Forecast: Will the Price of Gold Rise?
When it comes to forecasts, it's important to note that they are mere assumptions based on available information and analysis. As mentioned before, the gold market is complex and subject to the influence of multiple factors. Any forecasts are subjective assessments and can change depending on economic and geopolitical situations, as well as changes in market demand and supply. However, it should be acknowledged that some forecasts have proven to be relatively accurate.
Here are a few examples of such forecasts made before September 2021. In May 2021, analysts at Goldman Sachs predicted that the price of gold would reach $2,000 per troy ounce by 2024. Two months later, their counterparts at Bank of America made the exact same forecast. The touch of this resistance level occurred one year earlier. However, whether XAU/USD will be able to sustainably establish itself above this level, turning it from resistance to support, remains to be seen.

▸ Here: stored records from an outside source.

(* ===== verification/Quorum.v ===== *)
(** * Membership by signature (client/src/lib/quorum.js)

    The ledger of proposals: who put whom forward, who signed, who objected,
    and when a proposal carries.  Case folding of handles is the host's
    Unicode table, a parameter of the model ([CaseFold]). *)

From stdpp Require Import base list numbers option strings.
From Stdlib Require Import ZArith Lia Sorting.Sorted Sorting.Permutation.
From S2P Require Import Prelude JsNum JsString JsValue Board Games Overview Offers.
Open Scope Z_scope.

(** [String.prototype.toLowerCase], whose table is the host's. *)
Class CaseFold := toLowerCase : jstr -> jstr.

Definition WHY_MAX : nat := 400.
Definition PROPOSALS_MAX : nat := 16.
Definition VOICES_MAX : nat := 64.

Record signature := { s_who : jstr; s_at : num }.
Record objection := { ob_who : jstr; ob_why : jstr; ob_at : num }.

Record proposal := {
  p_id : jstr;
  p_handle : jstr;
  p_why : option jstr;
  p_by : jstr;
  p_at : num;
  p_signatures : list signature;
  p_objections : list objection;
}.

#[global] Instance proposal_posted : Posted proposal := {| post_id := p_id; post_ts := p_at |}.

Definition with_voices (p : proposal) (ss : list signature) (os : list objection) : proposal :=
  {| p_id := p_id p; p_handle := p_handle p; p_why := p_why p; p_by := p_by p; p_at := p_at p;
     p_signatures := ss; p_objections := os |}.

(** ** The threshold *)

(** [Math.max(1, Number(memberCount) || 1)]. *)
Definition circle_size (memberCount : num) : num :=
  nmax (int 1) (if ntruthy memberCount then memberCount else int 1).

Definition defaultThreshold (memberCount : num) : num :=
  let n := circle_size memberCount in
  if neqb n (int 1) then int 1
  else nmax (int 2) (nceil (ndiv n (int 2))).

Definition normalizeThreshold (value : val) (memberCount : num) : res num :=
  let n := circle_size memberCount in
  let* v0 := to_number value in
  let v := nfloor v0 in
  if negb (nfinite v) then Ok (defaultThreshold n)
  else Ok (nmin n (nmax (if neqb n (int 1) then int 1 else int 2) v)).

(** ** Signing and objecting *)

Definition signed_by (who : jstr) (p : proposal) : bool :=
  bool_decide (who ∈ s_who <$> p_signatures p).

Definition objected_by (who : jstr) (p : proposal) : bool :=
  bool_decide (who ∈ ob_who <$> p_objections p).

Definition sign_one (id : val) (who : jstr) (at_ : num) (p : proposal) : proposal :=
  if negb (strict_eq (VStr (p_id p)) id) then p else
  if signed_by who p then p else
  if (VOICES_MAX <=? length (p_signatures p))%nat then p else
  with_voices p (p_signatures p ++ [ {| s_who := who; s_at := at_ |} ])
    (filter (fun o => ob_who o <> who) (p_objections p)).

Definition applySignature (l : option (list proposal)) (id : val) (who : jstr) (at_ : num)
  : list proposal := sign_one id who at_ <$> default [] l.

Definition object_one (id : val) (who reason : jstr) (at_ : num) (p : proposal) : proposal :=
  if negb (strict_eq (VStr (p_id p)) id) then p else
  if (VOICES_MAX <=? length (p_objections p))%nat && negb (objected_by who p) then p else
  with_voices p (filter (fun s => s_who s <> who) (p_signatures p))
    (filter (fun o => ob_who o <> who) (p_objections p)
     ++ [ {| ob_who := who; ob_why := reason; ob_at := at_ |} ]).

Currently, Goldman Sachs strategists are indicating a target of $2,200. Meanwhile, the Swiss financial holding UBS believes that the price of gold may rise to $2,100 by the end of 2023 and to $2,200 by March 2024. (It's worth noting that their previous forecast projected a peak of $2,400 for this year). Similar figures are mentioned by analysts at the Economic Forecasting Agency, who believe that the price of gold may even exceed $2,400, but this is expected to occur only in 2027.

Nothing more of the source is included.